■ WHAT TO DO ■
Beginning with the line where "pe_JoinedAt := pe_JoinedAt peer;" appears, please restate each line of the records below word for word until the last one, inclusive, and nothing else.
=== DATA TO PROCESS ===
(* ===== verification/KeyGen.v ===== *)
(** Key generation of [pkg/signatures] ([GenerateKey], the constructors without
    keys, [InitBLS]) and the accounts it makes.

    The random sources are arguments: the scalar, the secret key or the pair
    the library draws.  The BLS library has a state: it must be initialised
    before any other of its functions is called; a process keeps the
    [sync.Once] of [InitBLS] and a log of the calls of the library. *)
From S2P Require Import Prelude Bytes Hashes Types Signatures Validators Accounts.

(** * The BLS library in a process *)
Inductive bls_call := CallInit | CallUse.
#[export] Instance bls_call_eq_dec : EqDecision bls_call.
Proof. solve_decision. Defined.
Record Process := {
  (** [blsInitOnce], with [blsInitErr] once it is done. *)
  bls_once : option (option error);
  bls_calls : list bls_call;
}.
Definition new_process : Process := {| bls_once := None; bls_calls := [] |}.
Definition log_call (c : bls_call) (p : Process) : Process :=
  {| bls_once := bls_once p; bls_calls := bls_calls p ++ [c] |}.
Definition use_library : io Process unit := fun p => (log_call CallUse p, Ok tt).

(** What [bls.Init] returns in this process. *)
Definition InitBLS (bls_Init : option error) : io Process unit := fun p =>
  let p := match bls_once p with
           | None => log_call CallInit {| bls_once := Some bls_Init; bls_calls := bls_calls p |}
           | Some _ => p
           end in
  (p, match bls_once p with Some (Some e) => Err e | _ => Ok tt end).
(** * registry.go *)
Section Registry.
Context {Svc : Type}.
Definition Registry : Type := gmap ServiceType Svc.
Implicit Types (registry : Registry).

Definition Get registry (service : ServiceType) : option Svc := registry !! service.
Definition Register registry (service : ServiceType) (srvce : Svc) : Registry * bool :=
  match registry !! service with
  | Some _ => (registry, false)
  | None => (<[service := srvce]> registry, true)
  end.
(** The first service that is missing, if one is. *)
Fixpoint Exists registry (services : list ServiceType) : option ServiceType :=
  match services with
  | [] => None
  | v :: services => match registry !! v with None => Some v | Some _ => Exists registry services end
  end.
Definition ListAvailableServices registry (ord : list ServiceType) : list ServiceType :=
  base.filter (fun t => is_Some (registry !! t)) ord.
Definition Remove registry (service : ServiceType) : Registry := delete service registry.

Lemma Exists_spec registry services :
  Exists registry services = None <-> forall t, t ∈ services -> is_Some (registry !! t).
Proof.
  induction services as [|v services IH]; cbn; [by split; [intros _ t ?%not_elem_of_nil|]|].
  destruct (registry !! v) as [s|] eqn:E.
  - rewrite IH. setoid_rewrite elem_of_cons. naive_solver.
  - split; [done|]. intros Hall. destruct (Hall v) as [? ?]; [by left|]. congruence.
Qed.

Lemma Exists_missing registry services t :
  Exists registry services = Some t -> exists t, t ∈ services /\ registry !! t = None.
Proof.
  induction services as [|v services IH]; cbn; [done|].
  destruct (registry !! v) as [s|] eqn:E.
  - intros (t' & ? & ?)%IH. exists t'. split; [by right|done].
  - intros _. exists v. split; [by left|done].
Qed.
End Registry.
Arguments Registry Svc : clear implicits.

Section Runtime.
Context {Svc W : Type}.
Context (svc_Start : Svc -> ServiceStates.Manager -> W -> W * option error)
        (svc_Stop : Svc -> W -> W * option error).
Lemma or_node_failed_Ok m n n' : m n = (n', Ok tt) -> or_node_failed m n = (n', Ok tt).
Proof. unfold or_node_failed. by intros ->. Qed.
Lemma or_node_failed_Err m n n' e :
  m n = (n', Err e) -> waitChans (n_stateMgr n') = ∅ -> exists sm,
  or_node_failed m n = (with_stateMgr n' sm, Err e) /\ NodeStates.Get sm NodeStateType = NodeStates.Failed.
Proof.
  unfold or_node_failed. intros -> Hw.
  destruct (set_node_state_ok n' NodeStateType NodeStates.Failed Hw) as (sm & E1 & G1 & _).
  exists sm. split; [|done]. by rewrite (io_bind_Ok _ _ _ _ _ E1).
Qed.

Lemma Node_Shutdown_cancel_run n :
  waitChans (n_stateMgr n) = ∅ -> exists nb, Node_Shutdown_cancel n = (nb, Ok tt) /\
    node_state nb = NodeStates.Stopping /\ n_cancelled nb = true /\ n_pm_running nb = n_pm_running n /\
    n_storage_open nb = n_storage_open n /\ n_validator nb = n_validator n /\ waitChans (n_stateMgr nb) = ∅.
Proof.
  intros Hw. destruct (set_node_state_ok n NodeStateType NodeStates.Stopping Hw) as (sm & E1 & G1 & W1).
  eexists. split; [unfold Node_Shutdown_cancel; rewrite (io_bind_Ok _ _ _ _ _ E1); reflexivity|]. done.
Qed.

Lemma Node_Shutdown_run n v2 :
  waitChans (n_stateMgr n) = ∅ ->
  ValidatorService.Shutdown (n_validator n) = (v2, Ok tt) ->
  ValidatorService.state_of v2 ValidatorStateType = ValidatorStates.Stopped ->
  (exists n2, Node_Shutdown (Ok tt) (Ok tt) n = (n2, Ok tt) /\ n_validator n2 = v2 /\
     node_state n2 = NodeStates.Stopped /\ n_pm_running n2 = false /\ n_cancelled n2 = true /\
     n_storage_open n2 = false) /\
  (forall e db, exists n2, Node_Shutdown (Err e) db n = (n2, Err e) /\
     node_state n2 = NodeStates.Failed /\ n_validator n2 = v2 /\ n_storage_open n2 = n_storage_open n).
Proof.
  intros Hw Hv Hs.
  destruct (Node_Shutdown_cancel_run n Hw) as (nb & Eb & _ & Hc & _ & Ho & Hval & W1).
  set (n2 := with_validator (with_flags nb false (n_cancelled nb) (n_storage_open nb)) v2).
  assert (forall k : io PeerNode unit, (_ ← Node_Shutdown_cancel;
    _ ← set_flags (fun n => with_flags n false (n_cancelled n) (n_storage_open n));
    _ ← (fun n => match on_validator ValidatorService.Shutdown n with
                | (n, Err _) => set_node_state ConsensusStateType NodeStates.Failed n
                | nr => nr end);
    _ ← or_node_failed (io_wrap "failed to wait for consensus started state"
        (await_validator ValidatorStates.Stopped)); k) n = k n2) as Hpre.
  { intros k. rewrite (io_bind_Ok _ _ _ _ _ Eb). erewrite io_bind_Ok by reflexivity.
    rewrite (io_bind_Ok _ _ _ n2 tt).
    - rewrite (io_bind_Ok _ _ _ n2 tt); [done|]. apply or_node_failed_Ok. unfold io_wrap.
      by rewrite await_validator_there.
    - unfold on_validator. cbn [n_validator with_flags]. by rewrite Hval, Hv. }
  unfold Node_Shutdown, Node_Shutdown_rest. split.
  - rewrite Hpre. rewrite (io_bind_Ok _ _ _ n2 tt) by by apply or_node_failed_Ok.
    rewrite (io_bind_Ok _ _ _ n2 tt) by by apply or_node_failed_Ok.
    erewrite io_bind_Ok by reflexivity.
    match goal with |- context [set_node_state _ _ ?x] =>
      destruct (set_node_state_ok x NodeStateType NodeStates.Stopped W1) as (sm' & -> & G2 & _) end.
    eexists. split; [done|]. done.
  - intros e db. rewrite Hpre.
    destruct (or_node_failed_Err (io_lift (Err e)) n2 n2 e eq_refl W1) as (sm' & E2 & G2).
    exists (with_stateMgr n2 sm'). rewrite (io_bind_Err _ _ _ _ _ E2). done.
Qed.
(* ===== verification/StateStore.v ===== *)
(** [pkg/state]: the records of proposals, peers, latencies and finalizations
    ([proposal.go], [peer.go], [latency_record.go], [finalization.go]) and the
    manager that keeps them in a database ([state.go]).

    The database is one of [Storage.v]; the s2 compression is a parameter with
    its laws: [s2.Encode] panics on more than it can hold (about 4 GiB), and
    what it encodes is decoded again.  (The package calls [ListKeysWithPrefix]
    without its context and so does not compile; here it gets the background
    context.)  A method of
    the manager holds its lock throughout and is one step.  An identifier is a
    byte string. *)
From stdpp Require Import pretty.
From S2P Require Import Prelude Bytes Packets Storage.

(** * The four records *)
Record Proposal := { p_ID : bytes; p_BlockHash : bytes; p_Content : bytes; p_Timestamp : Z }.
Record Peer := { pe_ID : bytes; pe_Address : bytes; pe_JoinedAt : Z; pe_LeftAt : option Z }.
Record LatencyRecord := { lr_PeerID : bytes; lr_LatencyMs : Z; lr_Timestamp : Z }.
Record Finalization := { f_BlockHash : bytes; f_Timestamp : Z }.
#[export] Instance Proposal_eq_dec : EqDecision Proposal.
Proof. solve_decision. Defined.
#[export] Instance Peer_eq_dec : EqDecision Peer.
Proof. solve_decision. Defined.

(** A length as an [int32] and the bytes; [make] panics on a negative length,
    and a short [Read] leaves zeros. *)
Definition put_i32_block (d : bytes) : bytes := le_bytes 4 (Zlen d) ++ d.
Definition get_i32_block : reader bytes :=
  n ← read_le 4;
  if i32 n <? 0 then rlift Panic else reader_read (i32 n).
Definition get_i64 : reader Z := n ← read_le 8; mret (i64 n).

Section Codecs.
(** [s2.Encode(nil, d)] and [s2.Decode(nil, d)]. *)
Context (s2_Encode : bytes -> res bytes) (s2_Decode : bytes -> res bytes).

Definition run_decoder {A} (m : reader A) (data : bytes) : res A :=
  decompressed ← s2_Decode data; run_reader m decompressed.

Definition Proposal_bytes (p : Proposal) : bytes :=
  put_i32_block (p_ID p) ++ put_i32_block (p_BlockHash p) ++ put_i32_block (p_Content p) ++
  le_bytes 8 (p_Timestamp p).
Definition Proposal_reader : reader Proposal :=
  id ← get_i32_block;
  hash ← get_i32_block;
  content ← get_i32_block;
  timestamp ← get_i64;
  mret {| p_ID := id; p_BlockHash := hash; p_Content := content; p_Timestamp := timestamp |}.
Definition Proposal_Encode (p : Proposal) : res bytes := s2_Encode (Proposal_bytes p).
Definition DecodeProposal (data : bytes) : res Proposal := run_decoder Proposal_reader data.

Definition Peer_bytes (p : Peer) : bytes :=
  put_i32_block (pe_ID p) ++ put_i32_block (pe_Address p) ++ le_bytes 8 (pe_JoinedAt p) ++
  match pe_LeftAt p with Some leftAt => [Byte.x01] ++ le_bytes 8 leftAt | None => [Byte.x00] end.
Definition Peer_reader : reader Peer :=
  id ← get_i32_block;
  addr ← get_i32_block;
  joinedAt ← get_i64;
  flag ← read_le 1;
  leftAt ← (if flag =? 1 then t ← get_i64; mret (Some t) else mret None);
  mret {| pe_ID := id; pe_Address := addr; pe_JoinedAt := joinedAt; pe_LeftAt := leftAt |}.
Definition Peer_Encode (p : Peer) : res bytes := s2_Encode (Peer_bytes p).
Definition DecodePeer (data : bytes) : res Peer := run_decoder Peer_reader data.

Definition LatencyRecord_bytes (lr : LatencyRecord) : bytes :=
  put_i32_block (lr_PeerID lr) ++ le_bytes 8 (lr_LatencyMs lr) ++ le_bytes 8 (lr_Timestamp lr).
Definition LatencyRecord_reader : reader LatencyRecord :=
  peerID ← get_i32_block;
  latencyMs ← get_i64;
  timestamp ← get_i64;
  mret {| lr_PeerID := peerID; lr_LatencyMs := latencyMs; lr_Timestamp := timestamp |}.
Definition LatencyRecord_Encode (lr : LatencyRecord) : res bytes :=
  s2_Encode (LatencyRecord_bytes lr).
Definition DecodeLatencyRecord (data : bytes) : res LatencyRecord :=
  run_decoder LatencyRecord_reader data.

Definition Finalization_bytes (f : Finalization) : bytes :=
  put_i32_block (f_BlockHash f) ++ le_bytes 8 (f_Timestamp f).
Definition Finalization_reader : reader Finalization :=
  hash ← get_i32_block;
  timestamp ← get_i64;
  mret {| f_BlockHash := hash; f_Timestamp := timestamp |}.
Definition Finalization_Encode (f : Finalization) : res bytes := s2_Encode (Finalization_bytes f).
Definition DecodeFinalization (data : bytes) : res Finalization :=
  run_decoder Finalization_reader data.

(** * state.go *)
Section Manager.
Context {P : Type} `{Provider P}.

Definition proposal_key (id : bytes) : bytes := str "proposal:" ++ id.
Definition peer_key (id : bytes) : bytes := str "peer:" ++ id.
Definition latency_prefix (peerID : bytes) : bytes := str "latency:" ++ peerID ++ str ":".
Definition latency_key (lr : LatencyRecord) : bytes :=
  latency_prefix (lr_PeerID lr) ++ str (pretty (lr_Timestamp lr)).
Definition finalization_key (blockHash : bytes) : bytes := str "finalization:" ++ hex_encode blockHash.

(** The body that [AddProposal], [AddPeer] and [AddFinalization] share. *)
Definition add_new (check exists_ encode store : string) (key : bytes) (encoded : res bytes) : io P unit :=
  present ← io_wrap check (io_read (fun db => Provider_Exists db key));
  if present : bool then io_lift (Err (ErrMsg exists_))
  else
    encoded ← io_wrap encode (io_lift encoded);
    io_wrap store (fun db => Provider_Set db key encoded).
Definition AddProposal (proposal : Proposal) : io P unit :=
  add_new "failed to check proposal existence" "proposal with ID %s already exists"
    "failed to encode proposal" "failed to store proposal"
    (proposal_key (p_ID proposal)) (Proposal_Encode proposal).
Definition AddPeer (peer : Peer) : io P unit :=
  add_new "failed to check peer existence" "peer with ID %s already exists"
    "failed to encode peer" "failed to store peer" (peer_key (pe_ID peer)) (Peer_Encode peer).
Definition AddFinalization (finalization : Finalization) : io P unit :=
  add_new "failed to check finalization existence" "finalization for block hash %x already exists"
    "failed to encode finalization" "failed to store finalization"
    (finalization_key (f_BlockHash finalization)) (Finalization_Encode finalization).

Definition GetProposal (db : P) (id : bytes) : res Proposal :=
  data ← wrap "failed to get proposal" (Provider_Get db (proposal_key id));
  wrap "failed to decode proposal" (DecodeProposal data).
Definition GetPeer (db : P) (id : bytes) : res Peer :=
  data ← wrap "failed to get peer" (Provider_Get db (peer_key id));
  wrap "failed to decode peer" (DecodePeer data).
Definition GetFinalization (db : P) (blockHash : bytes) : res Finalization :=
  data ← wrap "failed to get finalization" (Provider_Get db (finalization_key blockHash));
  wrap "failed to decode finalization" (DecodeFinalization data).

(** The loops over the keys: what cannot be read or decoded is skipped. *)
Fixpoint list_loop {A} (db : P) (decode : bytes -> res A) (keys : list bytes) : res (list A) :=
  match keys with
  | [] => Ok []
  | key :: keys =>
      match Provider_Get db key with
      | Panic => Panic
      | Err _ => list_loop db decode keys
      | Ok data =>
          match decode data with
          | Panic => Panic
          | Err _ => list_loop db decode keys
          | Ok x => xs ← list_loop db decode keys; Ok (x :: xs)
          end
      end
  end.
Definition list_with (failed : string) {A} (fuel : nat) (db : P) (prefix : bytes)
    (decode : bytes -> res A) : res (list A) :=
  keys ← wrap failed (Provider_ListKeysWithPrefix fuel db Background prefix);
  list_loop db decode keys.
Definition ListProposals (fuel : nat) (db : P) : res (list Proposal) :=
  list_with "failed to list proposal keys" fuel db (str "proposal:") DecodeProposal.
Definition ListPeers (fuel : nat) (db : P) : res (list Peer) :=
  peers ← list_with "failed to list peer keys" fuel db (str "peer:") DecodePeer;
  Ok (base.filter (fun p => pe_LeftAt p = None) peers).
Definition ListFinalizations (fuel : nat) (db : P) : res (list Finalization) :=
  list_with "failed to list finalization keys" fuel db (str "finalization:") DecodeFinalization.
Definition GetLatencyRecords (fuel : nat) (db : P) (peerID : bytes) : res (list LatencyRecord) :=
  list_with "failed to list latency keys" fuel db (latency_prefix peerID) DecodeLatencyRecord.

Definition RecordLatency (record : LatencyRecord) : io P unit :=
  encoded ← io_wrap "failed to encode latency record" (io_lift (LatencyRecord_Encode record));
  io_wrap "failed to store latency record" (fun db => Provider_Set db (latency_key record) encoded).

Definition RemovePeer (id : bytes) (leftAt : Z) : io P unit :=
  peer ← io_read (fun db => GetPeer db id);
  match pe_LeftAt peer with
  | Some _ => io_lift (Err (ErrMsg "peer %s is already removed"))
  | None =>
      encoded ← io_wrap "failed to encode updated peer" (io_lift (Peer_Encode
        {| pe_ID := pe_ID peer; pe_Address := pe_Address peer; pe_JoinedAt := pe_JoinedAt peer;
           pe_LeftAt := Some leftAt |}));
      io_wrap "failed to update peer" (fun db => Provider_Set db (peer_key id) encoded)
  end.

(** The operations that change the database. *)
Inductive operation :=
| OAddProposal (p : Proposal)
| OAddPeer (p : Peer)
| ORemovePeer (id : bytes) (leftAt : Z)
| ORecordLatency (lr : LatencyRecord)
| OAddFinalization (f : Finalization).
Definition operate (op : operation) : io P unit :=
  match op with
  | OAddProposal p => AddProposal p
  | OAddPeer p => AddPeer p
  | ORemovePeer id leftAt => RemovePeer id leftAt
  | ORecordLatency lr => RecordLatency lr
  | OAddFinalization f => AddFinalization f
  end.
Definition run_operations (ops : list operation) (db : P) : P := foldl (fun db op => (operate op db).1) db ops.
End Manager.
End Codecs.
===
■ RESULT FOR THIS EXERCISE ■
        {| pe_ID := pe_ID peer; pe_Address := pe_Address peer; pe_JoinedAt := pe_JoinedAt peer;
           pe_LeftAt := Some leftAt |}));
      io_wrap "failed to update peer" (fun db => Provider_Set db (peer_key id) encoded)
  end.

(** The operations that change the database. *)
Inductive operation :=
| OAddProposal (p : Proposal)
| OAddPeer (p : Peer)
| ORemovePeer (id : bytes) (leftAt : Z)
| ORecordLatency (lr : LatencyRecord)
| OAddFinalization (f : Finalization).
Definition operate (op : operation) : io P unit :=
  match op with
  | OAddProposal p => AddProposal p
  | OAddPeer p => AddPeer p
  | ORemovePeer id leftAt => RemovePeer id leftAt
  | ORecordLatency lr => RecordLatency lr
  | OAddFinalization f => AddFinalization f
  end.
Definition run_operations (ops : list operation) (db : P) : P := foldl (fun db op => (operate op db).1) db ops.
End Manager.
End Codecs.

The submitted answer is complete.